__Dataset items__:
* * * * *

Definition _setupDatabase : Eff World unit :=
  _setupCors ;;
  _setupValidator ;;
  w ← get;
  if negb (size (databases (environment w)) =? 0)%nat then
    emit ESetMongooseLocale ;;
    connectDatabases (databases (environment w)) (negb (String.eqb (envName rt) "test"))
  else
    _appLog no_database_note ;;
    _setupRouters.

Definition _listenSuccess : Eff World unit :=
  _setupDatabase ;;
  w ← get;
  _appLog (nl +:+ app_name (app (environment w)) +:+ " on at "
              +:+ host (server (environment w)) +:+ ":"
              +:+ pretty (port (server (environment w))) +:+ nl) ;;
  if secure (server (environment w)) then _appLog ("[SSL_ON]" +:+ tab +:+ "Secure")
  else _appLog ("[SSL_OFF]" +:+ tab +:+ "NOT SECURE (!)").

(** The module body, from top to bottom.  [server.listen] only registers
    [_listenSuccess]; the callback runs in a later turn. *)
Definition main : Eff World unit :=
  w ← get;
  let env := environment w in
  emit (ESetTimezone (app_timezone (app env))) ;;
  emit EPrependListener ;;
  emit ESetApp ;;
  (if negb (String.eqb (envName rt) "test") then
     emit (EUseMorgan (if String.eqb (envName rt) "development" then "dev" else "combined"))
   else mret tt) ;;
  emit EUseBodyParser ;;
  emit EUseParseQuery ;;
  emit EUseCompression ;;
  emit (EMakeSecure (hpkpKeys (ssl (server env)))) ;;
  (if secure (server env) then emit EGetHTTPSServer else mret tt) ;;
  emit (EListen (port (server env)) (host (server env))) ;;
  set_listen_callback true ;;
  emit ESetupRoutines.

(** ** The event loop *)

(** What a turn of the loop delivers to the process. *)
Inductive Input :=
| Listening
| ListenFailed (error : JsError)
| DatabasesConnected
| DatabasesFailed (error : JsError)
| Incoming (rq : Request)
| Fault (error : JsError).

(** The route a mounted resource router runs for a request. *)
Definition route (rq : Request) : Eff Res unit :=
  match rq with
  | GetCourses query answer => listCourses (λ _ _ _, answer) query ;; mret tt
  | PutArtist body => update_validate (builtins rt) body
  end.

(** The promise at the end of the chain in [_setupDatabase] is dropped; if
    it ends rejected the runtime reports an unhandled rejection. *)
Definition dropped (p : Settlement unit) : Eff World unit :=
  match p with
  | Rejected reason =>
      emit (EUnhandledRejection reason) ;;
      match unhandledRejections rt with
      | RaiseUncaught => throw reason
      | WarnOnly => mret tt
      end
  | _ => mret tt
  end.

* * * * *

Search the entries for the string "error" and copy each line where it occurs.

| ListenFailed (error : JsError)
| DatabasesFailed (error : JsError)
| Fault (error : JsError).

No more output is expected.